_Task directions_. Your answer consists of the lines in the data that contain "returns". Copy each of them.

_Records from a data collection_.
....................

Lemma read_bytes_loop_no_panic (buf : list Byte.byte) :
  forall st, fst (fst (read_bytes_loop buf st)) <> RPanic.
Proof.
  induction buf as [|b buf IH]; intros st; cbn [read_bytes_loop]; [discriminate|].
  pose proof (read_loop_no_panic (Z.to_nat 8) 0 st) as Hnp. unfold read.
  destruct (read_loop (Z.to_nat 8) 0 st) as [[v | e |] st1]; [| discriminate | contradiction].
  specialize (IH st1).
  destruct (read_bytes_loop buf st1) as [[r st2] rest']. exact IH.
Qed.

Lemma signed_of_release (bits u : Z) : signed_of Release bits u <> None.
Proof.
  unfold signed_of, sub_u32, shl_u32, shl_i32, sub_i32, neg_i32, checked.
  repeat match goal with |- context [if ?c then _ else _] => destruct c end;
    discriminate.
Qed.

Lemma unary_loop_release_no_panic (stop : Z) (fuel : nat) :
  forall acc st, (length (stream st) < fuel)%nat ->
  fst (unary_loop Release stop fuel acc st) <> RPanic.
Proof.
  induction fuel as [|fuel IH]; intros acc st Hf; [lia|].
  cbn [unary_loop]. unfold bind at 1.
  destruct (stream st) as [|x l] eqn:Hs.
  - apply stream_nil in Hs. subst st. rewrite read1_eof. discriminate.
  - destruct (read1_stream st x l Hs) as (st1 & Hr & Hs1 & _). rewrite Hr.
    destruct (negb (x =? stop)); [|discriminate].
    unfold bind, lift, add_u32, checked.
    destruct (in_u32 (acc + 1)); apply IH; rewrite Hs1; cbn [length] in Hf; lia.
Qed.

Lemma bind_eq_l {A B} (m m' : M A) (f : A -> M B) (st : reader) :
  m st = m' st -> bind m f st = bind m' f st.
Proof. intros H. unfold bind. rewrite H. reflexivity. Qed.

Lemma read_exact_no_panic (n : nat) (st : reader) : fst (read_exact n st) <> RPanic.
Proof. unfold read_exact. destruct (Nat.leb n (length (source st))); discriminate. Qed.

(** X1: No reading operation panics in a release build, and [read], [skip]
    and [read_bytes] do not panic in any build: each either succeeds or
    returns an [io::Error]. *)
Theorem reads_never_panic (bits : Z) (buf : list Byte.byte) (st : reader) :
  fst (read bits st) <> RPanic /\ fst (skip bits st) <> RPanic /\
  fst (fst (read_bytes buf st)) <> RPanic /\
  fst (read_signed Release bits st) <> RPanic /\
  fst (read_unary0 Release st) <> RPanic /\ fst (read_unary1 Release st) <> RPanic.
Proof.
  pose proof (read_loop_no_panic (Z.to_nat bits) 0 st) as Hr. fold (read bits) in Hr.
  split; [exact Hr|]. split.
  { unfold skip, bind. destruct (read bits st) as [[v | e |] s];
      [discriminate | discriminate | contradiction]. }
  split.
  { unfold read_bytes. destruct (byte_aligned st).
    - pose proof (read_exact_no_panic (length buf) st) as He.
      destruct (read_exact (length buf) st) as [[bs | e |] s];
        [discriminate | discriminate | contradiction].
    - apply read_bytes_loop_no_panic. }
  split.
  { unfold read_signed, bind, lift.
    pose proof (signed_of_release bits) as Hs.
    destruct (read bits st) as [[v | e |] s]; [| discriminate | contradiction].
    specialize (Hs v). destruct (signed_of Release bits v); [discriminate | contradiction]. }
  split; apply unary_loop_release_no_panic; rewrite stream_length; lia.
Qed.

(** X2: A read of [a] bits followed by a read of [b] bits, [a + b <= 32],
    reads what a single read of [a + b] bits reads: the concatenation
    of the two values, leaving the reader in the same state. *)
Theorem read_concat (a b x y : Z) (st st1 st2 : reader) :
  0 <= a -> 0 <= b -> a + b <= 32 -> wf st ->
  read a st = (ROk x, st1) -> read b st1 = (ROk y, st2) ->
  read (a + b) st = (ROk (x * 2 ^ b + y), st2).
Proof.
  intros Ha Hb Hab Hwf Hx Hy. unfold read in *.
  rewrite Z2Nat.inj_add by lia.
  set (na := Z.to_nat a) in *. set (nb := Z.to_nat b) in *.
  assert (Hna : (na <= length (stream st))%nat).
  { destruct (Nat.le_gt_cases na (length (stream st))) as [H | H]; [exact H|].
    rewrite read_loop_err in Hx by exact H. discriminate. }
  assert (Hnb : (nb <= length (stream st1))%nat).
  { destruct (Nat.le_gt_cases nb (length (stream st1))) as [H | H]; [exact H|].
    rewrite read_loop_err in Hy by exact H. discriminate. }
  destruct (read_stream na 0 st Hwf) as [_ Hwf1]. rewrite Hx in Hwf1. cbn [snd] in Hwf1.
  rewrite read_loop_app. unfold bind. rewrite Hx.
  rewrite read_loop_acc by exact Hnb. rewrite Hy. cbn [snd].
  rewrite read_loop_acc in Hx by exact Hna. rewrite read_loop_acc in Hy by exact Hnb.
  injection Hx as Hx _. injection Hy as Hy _.
  pose proof (forall_firstn _ na _ (stream_bits st Hwf)) as Hba.
  pose proof (forall_firstn _ nb _ (stream_bits st1 Hwf1)) as Hbb.
  assert (Hla : length (firstn na (stream st)) = na) by (rewrite length_firstn; lia).
  assert (Hlb : length (firstn nb (stream st1)) = nb) by (rewrite length_firstn; lia).
  rewrite (fold_shift_in _ 0 0) in Hx by (exact Hba || cbn; lia || rewrite Hla; lia).
  rewrite (fold_shift_in _ 0 0) in Hy by (exact Hbb || cbn; lia || rewrite Hlb; lia).
  pose proof (msb_value_bound _ Hba) as Hxb. unfold msb_value in Hxb.
  rewrite Hx, Hla in Hxb. unfold na in Hxb. rewrite Z2Nat.id in Hxb by lia.
  rewrite (fold_shift_in _ x na); [| exact Hbb | unfold na; rewrite Z2Nat.id; lia
                                   | rewrite Hlb; unfold na, nb; lia].
  rewrite msb_fold_shift, Hy, Hlb. unfold nb. rewrite Z2Nat.id by lia. reflexivity.
Qed.

Lemma read_concat_witness :
  read (3 + 5) (new [Byte.xa5]) = (ROk (5 * 2 ^ 5 + 5), mkReader [] []).
Proof.
  apply (read_concat 3 5 5 5 (new [Byte.xa5]) (mkReader [] [0; 0; 1; 0; 1]) (mkReader [] []));
    [lia | lia | lia | apply wf_new | vm_compute; reflexivity | vm_compute; reflexivity].
Defined.

(** X3: Skipping [a] bits and then [b] bits is skipping [a + b] bits: the
    same outcome and the same reader, whether it succeeds or fails. *)
Theorem skip_concat (a b : Z) (st : reader) :
  0 <= a -> 0 <= b -> bind (skip a) (fun _ => skip b) st = skip (a + b) st.
Proof.
  intros Ha Hb. unfold skip, read. rewrite Z2Nat.inj_add by lia.
  rewrite (bind_eq_l _ _ _ _ (read_loop_app (Z.to_nat a) (Z.to_nat b) 0 st)).
  rewrite !bind_assoc. apply bind_ext. intros x s.
  rewrite (read_loop_discard (Z.to_nat b) x 0 s). reflexivity.
Qed.

Lemma skip_concat_witness :
  bind (skip 3) (fun _ => skip 7) (new [Byte.xab; Byte.xcd]) =
  skip (3 + 7) (new [Byte.xab; Byte.xcd]).
Proof. apply skip_concat; lia. Defined.

(** ** Values and failures of [read] *)

(** X4: A read of any width with enough bits available succeeds; its value
    is the number the bits read spell, most significant first, reduced
    modulo [2^32]: a read wider than 32 bits keeps its last 32 bits. *)
Theorem read_value_mod (bits : Z) (st : reader) :
  wf st -> (Z.to_nat bits <= length (stream st))%nat ->
  fst (read bits st) = ROk (msb_value (firstn (Z.to_nat bits) (stream st)) mod 2 ^ 32) /\
  stream (snd (read bits st)) = skipn (Z.to_nat bits) (stream st) /\
  wf (snd (read bits st)).
Proof.
  intros Hwf Hn. unfold read.
  destruct (read_loop_ok (Z.to_nat bits) 0 st Hwf Hn) as (st' & -> & Hs & Hw).
  cbn [fst snd]. split; [|split; assumption].
  rewrite fold_shift_in_mod; [reflexivity | | lia].
  apply forall_firstn, stream_bits, Hwf.
Qed.

Lemma read_value_mod_witness :
  fst (read 40 (new [Byte.x01; Byte.x02; Byte.x03; Byte.x04; Byte.x05])) =
    ROk (msb_value (firstn (Z.to_nat 40)
           (stream (new [Byte.x01; Byte.x02; Byte.x03; Byte.x04; Byte.x05]))) mod 2 ^ 32) /\
  stream (snd (read 40 (new [Byte.x01; Byte.x02; Byte.x03; Byte.x04; Byte.x05]))) =
    skipn (Z.to_nat 40) (stream (new [Byte.x01; Byte.x02; Byte.x03; Byte.x04; Byte.x05])) /\
  wf (snd (read 40 (new [Byte.x01; Byte.x02; Byte.x03; Byte.x04; Byte.x05]))).
Proof.
  apply read_value_mod; [apply wf_new | apply Nat.leb_le; vm_compute; reflexivity].
Defined.

(** X5: A read either succeeds, when at least [bits] bits are left, or
    fails with [UnexpectedEof], when fewer are left; a failed read has
    drained the reader: no byte left in the source, an empty buffer. *)
Theorem read_fails_iff_short (bits : Z) (st : reader) :
  wf st ->
  ((exists v, fst (read bits st) = ROk v) <-> (Z.to_nat bits <= length (stream st))%nat) /\
  ((length (stream st) < Z.to_nat bits)%nat <->
   read bits st = (RErr UnexpectedEof, mkReader [] [])).
Proof.
  intros Hwf. unfold read.
  destruct (Nat.le_gt_cases (Z.to_nat bits) (length (stream st))) as [Hn | Hn].
  - destruct (read_loop_ok (Z.to_nat bits) 0 st Hwf Hn) as (st' & -> & _ & _).
    split; split; intros H.
    + exact Hn.
    + eexists; reflexivity.
    + lia.
    + discriminate.
  - rewrite read_loop_err by exact Hn.
    split; split; intros H.
    + destruct H; discriminate.
    + lia.
    + reflexivity.
    + exact Hn.
Qed.

Lemma read_fails_iff_short_witness :
  ((exists v, fst (read 9 (new [Byte.xff])) = ROk v) <->
   (Z.to_nat 9 <= length (stream (new [Byte.xff])))%nat) /\
  ((length (stream (new [Byte.xff])) < Z.to_nat 9)%nat <->
   read 9 (new [Byte.xff]) = (RErr UnexpectedEof, mkReader [] [])).
Proof. apply read_fails_iff_short. apply wf_new. Defined.

(** X6: A successful read of [bits <= 32] bits returns a value below
    [2^bits]. *)
Theorem read_bound (bits v : Z) (st st' : reader) :
  0 <= bits <= 32 -> wf st -> read bits st = (ROk v, st') -> 0 <= v < 2 ^ bits.
Proof.
  intros Hb Hwf Hr. unfold read in Hr.
  destruct (Nat.le_gt_cases (Z.to_nat bits) (length (stream st))) as [Hn | Hn].
  - destruct (read_value (Z.to_nat bits) st Hwf ltac:(lia) Hn) as (st1 & Hr1 & _ & _).
    rewrite Hr1 in Hr. injection Hr as <- _.
    pose proof (msb_value_bound _ (forall_firstn _ (Z.to_nat bits) _ (stream_bits st Hwf)))
      as Hv.
    rewrite length_firstn, Nat.min_l, Z2Nat.id in Hv by lia. exact Hv.
  - rewrite read_loop_err in Hr by exact Hn. discriminate.
Qed.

....................

_Response to the task_.
    returns an [io::Error]. *)
(** X6: A successful read of [bits <= 32] bits returns a value below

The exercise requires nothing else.